= Required work =
Go over the data below and say how many lines hold the word "holds". Only the number is needed.

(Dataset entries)
(* ===== verification/PeerAddr.v ===== *)
(** * p2p/protocol.go: peer addresses

    [ParseAddr] with what it uses of the standard library: [net.SplitHostPort], byte
    by byte, and [fmt.Sscanf(p, "%d", &n)], which skips white space, refuses a
    newline, reads a sign and digits, and leaves the rest of its input alone. *)
From S2P Require Import Prelude Machine GoString.

(** ** Model *)

(** [bytealg.IndexByteString] and [LastIndexByteString] *)
Definition index (c : ascii) (l : list ascii) : option nat := fst <$> list_find (c =.) l.
Definition last_index (c : ascii) (l : list ascii) : option nat :=
  (λ i, (length l - 1 - i)%nat) <$> index c (rev l).
Definition str (l : list ascii) : string := String.string_of_list_ascii l.

(** [net.SplitHostPort]: the host and the port. *)
Definition SplitHostPort (hostport : string) : res (string * string) :=
  let l := chars hostport in
  match last_index ":" l with
  | None => Err "missing port in address"
  | Some i =>
      let finish host j k :=
        if decide ("["%char ∈ drop j l) then Err "unexpected '[' in address" else
        if decide ("]"%char ∈ drop k l) then Err "unexpected ']' in address" else
        Ok (str host, str (drop (S i) l)) in
      if decide (l !! 0%nat = Some "["%char) then
        match index "]" l with
        | None => Err "missing ']' in address"
        | Some e =>
            if decide (S e = length l) then Err "missing port in address" else
            if decide (S e = i) then finish (take (e - 1) (drop 1 l)) 1%nat (S e) else
            if decide (l !! S e = Some ":"%char) then Err "too many colons in address"
            else Err "missing port in address"
        end
      else
        let host := take i l in
        if decide (":"%char ∈ host) then Err "too many colons in address" else finish host 0%nat 0%nat
  end.

(** [SkipSpace] of package [fmt], on UTF-8 bytes: [None] for a newline. *)
Fixpoint skip_space (b : list Z) : option (list Z) :=
  match b with
  | x :: b1 =>
      if decide (x = 10) then None else
      if decide (x = 32 ∨ 9 ≤ x ≤ 13) then skip_space b1 else
      match b1 with
      | y :: b2 =>
          if decide (x = 194 ∧ (y = 133 ∨ y = 160)) then skip_space b2 else
          match b2 with
          | z :: b3 =>
              if decide ((x = 225 ∧ y = 154 ∧ z = 128) ∨
                         (x = 226 ∧ y = 128 ∧ (128 ≤ z ≤ 138 ∨ z = 168 ∨ z = 169 ∨ z = 175)) ∨
                         (x = 226 ∧ y = 129 ∧ z = 159) ∨
                         (x = 227 ∧ y = 128 ∧ z = 128))
              then skip_space b3 else Some b
          | [] => Some b
          end
      | [] => Some b
      end
  | [] => Some b
  end.
(** [fmt.Sscanf(s, "%d", &n)]: the integer, or [None] for any error. *)
Definition Sscanf_d (s : string) : option Z :=
  b ← skip_space (bytes s);
  match b with
  | 45 :: b => parse_int true (digit_run b)
  | 43 :: b => parse_int false (digit_run b)
  | b => parse_int false (digit_run b)
  end.

(** [func ParseAddr(s string) (string, int, error)] *)
Definition ParseAddr (s : string) : res (string * Z) :=
  match SplitHostPort s with
  | Err _ => Err "invalid address"
  | Ok (h, p) =>
      if decide (h = "") then Err "invalid address" else
      match Sscanf_d p with
      | None => Err "invalid port"
      | Some n => if decide (n < 1 ∨ 65535 < n) then Err "invalid port" else Ok (h, n)
      end
  end.

Example ParseAddr_run :
  ParseAddr "10.0.0.1:9001" = Ok ("10.0.0.1", 9001) ∧ ParseAddr "[::1]:80" = Ok ("::1", 80) ∧
  ParseAddr "::1:80" = Err "invalid address" ∧ ParseAddr ":80" = Err "invalid address" ∧
  ParseAddr "h:0" = Err "invalid port" ∧ ParseAddr "h: +80/x" = Ok ("h", 80).
Proof. by vm_compute. Qed.

(** ** Lemmas: positions *)
Definition absent (c : ascii) (s : string) : Prop := c ∉ chars s.
#[export] Instance absent_dec c s : Decision (absent c s).
Proof. unfold absent. apply _. Defined.

Lemma index_first c a b : c ∉ a → index c (a ++ c :: b) = Some (length a).
Proof.
  unfold index. induction a as [|x a IH]; simpl; intros Hc; [by rewrite decide_True|].
  rewrite not_elem_of_cons in Hc. destruct Hc as [Hx Ha]. rewrite decide_False by done.
  specialize (IH Ha). destruct (list_find (c =.) (a ++ c :: b)) as [[i y]|]; by simplify_eq/=.
Qed.
Lemma index_before c l e : index c l = Some e → c ∉ take e l.
Proof.
  unfold index. destruct (list_find (c =.) l) as [[i y]|] eqn:E; [|done]. intros [= <-].
  apply list_find_Some in E as (_ & _ & Hb). intros (k & Hk)%list_elem_of_lookup.
  apply lookup_take_Some in Hk as [Hk Hlt]. by apply (Hb _ _ Hk).
Qed.
Lemma str_chars s : str (chars s) = s.
Proof. apply String.string_of_list_ascii_of_string. Qed.
Lemma last_index_last c a b : c ∉ b → last_index c (a ++ c :: b) = Some (length a).
Proof.
  intros Hc. unfold last_index. rewrite rev_app_distr. simpl. rewrite <- app_assoc. simpl.
  rewrite index_first by (by rewrite list_elem_of_In, <- in_rev, <- list_elem_of_In).
  simpl. rewrite length_app, length_rev. simpl. f_equal. lia.
Qed.

(** ** Lemmas: reading a printed port *)

(** What may follow a port without being noticed: nothing, or anything that starts
    with no digit and holds no colon and no bracket. *)
Definition ignored (rest : string) : Prop :=
  absent ":" rest ∧ absent "[" rest ∧ absent "]" rest ∧
  match bytes rest with x :: _ => ¬ 48 ≤ x ≤ 57 | [] => True end.
#[export] Instance ignored_dec rest : Decision (ignored rest).
Proof. unfold ignored. destruct (bytes rest); apply _. Defined.

Lemma Sscanf_printed p rest :
  1 ≤ p ≤ 65535 → ignored rest → Sscanf_d (fmt_d p +:+ rest) = Some p.
Proof.
  intros Hp (_ & _ & _ & Hr). destruct (printed_bytes p ltac:(mlia)) as (Hne & Hf & Hv).
  unfold Sscanf_d. assert (bytes (fmt_d p +:+ rest) = bytes (fmt_d p) ++ bytes rest) as ->.
  { unfold bytes. by rewrite chars_app, fmap_app. }
  pose proof (digit_run_app _ _ Hf Hr) as Hd. revert Hne Hf Hv Hd. clear Hr.
  generalize (bytes (fmt_d p)) (bytes rest). intros [|x a] b; [done|]. intros _ Hf Hv Hd.
  apply Forall_cons in Hf as [Hx Hf].
  assert (skip_space ((x :: a) ++ b) = Some ((x :: a) ++ b)) as ->.
  { simpl. rewrite !decide_False by lia. destruct (a ++ b) as [|y [|z l]]; [done|..];
      rewrite !decide_False by lia; done. }
  cbn [mbind option_bind app].
  assert (parse_int false (digit_run (x :: a ++ b)) = Some p) as E.
  { change (x :: a ++ b) with ((x :: a) ++ b). rewrite Hd. unfold parse_int. rewrite Hv.
    rewrite decide_False by done. rewrite decide_True by mlia. done. }
  assert (48 ≤ x ≤ 57 → x ≠ 45 ∧ x ≠ 43) as Hs by lia. destruct (Hs Hx).
  repeat (case_match; try done).
Qed.

(** ** Lemmas: splitting *)
Lemma drop_S_cons {A} n (l : list A) x l' : drop n l = x :: l' → drop (S n) l = l'.
Proof. revert l. induction n as [|n IH]; intros [|y l]; simpl; try done; [by intros [= _ ->]|apply IH]. Qed.
Lemma drop_S_app {A} (a : list A) x b : drop (S (length a)) (a ++ x :: b) = b.
Proof. by apply (drop_S_cons _ _ x), drop_app_length. Qed.
Lemma split_plain host port :
  absent ":" host → absent "[" host → absent "]" host →
  absent ":" port → absent "[" port → absent "]" port →
  SplitHostPort (host +:+ (":" +:+ port)) = Ok (host, port).
Proof.
  unfold absent, SplitHostPort. intros H1 H2 H3 P1 P2 P3. rewrite !chars_app. cbn [String.list_ascii_of_string app].
  rewrite last_index_last by done. rewrite decide_False.
  - rewrite take_app_length, decide_False by done. rewrite !drop_0.
    rewrite !decide_False by (rewrite elem_of_app, elem_of_cons; intros [?|[?|?]]; done).
    rewrite drop_S_app. by rewrite !str_chars.
  - destruct (chars host) as [|c l]; simpl; [done|]. intros [= ->]. by destruct H2; left.
Qed.
Lemma split_bracketed host port :
  absent "[" host → absent "]" host → absent ":" port → absent "[" port → absent "]" port →
  SplitHostPort ("[" +:+ (host +:+ ("]:" +:+ port))) = Ok (host, port).
Proof.
  unfold absent, SplitHostPort. intros H2 H3 P1 P2 P3. rewrite !chars_app. cbn [String.list_ascii_of_string app].
  set (l := _ :: (chars host ++ _)).
  assert (l = ("["%char :: chars host ++ ["]"%char]) ++ ":"%char :: chars port) as El.
  { unfold l. simpl. by rewrite <- app_assoc. }
  assert (last_index ":" l = Some (S (S (length (chars host))))) as ->.
  { rewrite El, last_index_last by done. simpl. rewrite length_app. simpl. f_equal. lia. }
  assert (index "]" l = Some (S (length (chars host)))) as ->.
  { change l with (("["%char :: chars host) ++ "]"%char :: ":"%char :: chars port).
    rewrite index_first; [done|]. rewrite not_elem_of_cons. by split. }
  rewrite decide_True by done. rewrite decide_False.
  2:{ rewrite El. rewrite length_app. simpl. rewrite length_app. simpl. lia. }
  rewrite decide_True by lia.
  assert (drop (S (S (length (chars host)))) l = ":"%char :: chars port) as Ed.
  { rewrite El. replace (S (S (length (chars host)))) with (length ("["%char :: chars host ++ ["]"%char])).
    - apply drop_app_length.
    - simpl. rewrite length_app. simpl. lia. }
  rewrite Ed. change (drop 1 l) with (chars host ++ "]"%char :: ":"%char :: chars port).
  rewrite (decide_False (P := "["%char ∈ _)); [rewrite (decide_False (P := "]"%char ∈ _))|].
  - f_equal. f_equal.
    + replace (S (length (chars host)) - 1)%nat with (length (chars host)) by lia.
      by rewrite take_app_length, str_chars.
    + rewrite (drop_S_cons _ _ _ _ Ed). by rewrite str_chars.
  - rewrite elem_of_cons. intros [?|?]; done.
  - rewrite elem_of_app, !elem_of_cons. intros [?|[?|[?|?]]]; done.
Qed.
Lemma absent_app c a b : absent c a → absent c b → absent c (a +:+ b).
Proof. unfold absent. rewrite chars_app, elem_of_app. tauto. Qed.
Lemma printed_absent c n : c ∉ digits → absent c (fmt_d n).
Proof. unfold absent. intros Hc Hin. by apply Hc, (fmt_d_digits n). Qed.

Lemma split_absent s h p : SplitHostPort s = Ok (h, p) → absent "[" h ∧ absent "]" h.
Proof.
  unfold SplitHostPort, absent. set (l := chars s). destruct (last_index ":" l) as [i|]; [|done].
  assert (∀ m, chars (str m) = m) as Hs by apply String.list_ascii_of_string_of_list_ascii.
  destruct (decide (l !! 0%nat = _)) as [H0|H0].
  - destruct (index "]" l) as [e|] eqn:Ee; [|done]. repeat (case_decide; try done).
    intros [= <- _]. rewrite Hs. split.
    + intros Hin. match goal with H : "["%char ∉ _ |- _ => apply H end.
      eapply list_elem_of_lookup in Hin as [k Hk]. apply lookup_take_Some in Hk as [Hk _].
      by eapply list_elem_of_lookup_2.
    + apply index_before in Ee. intros Hin. apply Ee.
      destruct l as [|c l]; [by destruct e|]. destruct e as [|e]; simpl in *; [by apply elem_of_nil in Hin|].
      rewrite drop_0, Nat.sub_0_r in Hin. by right.
  - repeat (case_decide; try done). intros [= <- _]. rewrite Hs, !drop_0 in *.
    split; intros [k Hk]%list_elem_of_lookup; apply lookup_take_Some in Hk as [Hk _];
      apply list_elem_of_lookup_2 in Hk; done.
Qed.

(** ** Properties *)

(** C40: reading back a printed address: for a host without colon or bracket, and for a
    host in brackets, with a port from 1 to 65535, [ParseAddr] returns the host and
    the port; it does so too when the port is followed by anything that starts
    with no digit and holds no colon or bracket, which it does not notice. *)
Theorem ParseAddr_print host p rest :
  host ≠ "" → absent "[" host → absent "]" host → 1 ≤ p ≤ 65535 → ignored rest →
  (absent ":" host → ParseAddr (host +:+ (":" +:+ (fmt_d p +:+ rest))) = Ok (host, p)) ∧
  ParseAddr ("[" +:+ (host +:+ ("]:" +:+ (fmt_d p +:+ rest)))) = Ok (host, p).
Proof.
  intros Hh H2 H3 Hp Hr. pose proof Hr as (R1 & R2 & R3 & _).
  assert (∀ c, c ∉ digits → absent c rest → absent c (fmt_d p +:+ rest)) as Ha.
  { intros c Hc. by apply absent_app, printed_absent. }
  assert (absent ":" (fmt_d p +:+ rest) ∧ absent "[" (fmt_d p +:+ rest) ∧ absent "]" (fmt_d p +:+ rest))
    as (P1 & P2 & P3) by (split_and!; apply Ha; try done; by apply (bool_decide_unpack _); vm_compute).
  unfold ParseAddr. split; [intros H1; rewrite split_plain by done|rewrite split_bracketed by done];
    rewrite decide_False, Sscanf_printed, decide_False by (done || lia); done.
Qed.

(** What [ParseAddr] accepts: a host that is not empty and holds no bracket, and a
    port from 1 to 65535. *)
Theorem ParseAddr_sound s h n :
  ParseAddr s = Ok (h, n) → h ≠ "" ∧ absent "[" h ∧ absent "]" h ∧ 1 ≤ n ≤ 65535.
Proof.
  unfold ParseAddr. destruct (SplitHostPort s) as [[h' p]|] eqn:E; [|done].
  case_decide as Hh; [done|]. destruct (Sscanf_d p) as [m|]; [|done]. case_decide as Hn; [done|].
  intros [= <- <-]. destruct (split_absent _ _ _ E). split_and!; done || lia.
Qed.

Lemma ParseAddr_print_witness :
  (absent ":" "10.0.0.1" → ParseAddr ("10.0.0.1" +:+ (":" +:+ (fmt_d 9001 +:+ "/tcp"))) = Ok ("10.0.0.1", 9001)) ∧
  ParseAddr ("[" +:+ ("10.0.0.1" +:+ ("]:" +:+ (fmt_d 9001 +:+ "/tcp")))) = Ok ("10.0.0.1", 9001).
Proof.
  apply (ParseAddr_print "10.0.0.1" 9001 "/tcp"); try lia; try discriminate;
    apply (bool_decide_unpack _); by vm_compute.
Defined.
Lemma ParseAddr_sound_witness :
  "::1" ≠ "" ∧ absent "[" "::1" ∧ absent "]" "::1" ∧ 1 ≤ 80 ≤ 65535.
Proof. apply (ParseAddr_sound "[::1]:80" "::1" 80). by vm_compute. Defined.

= Exercise solution =
3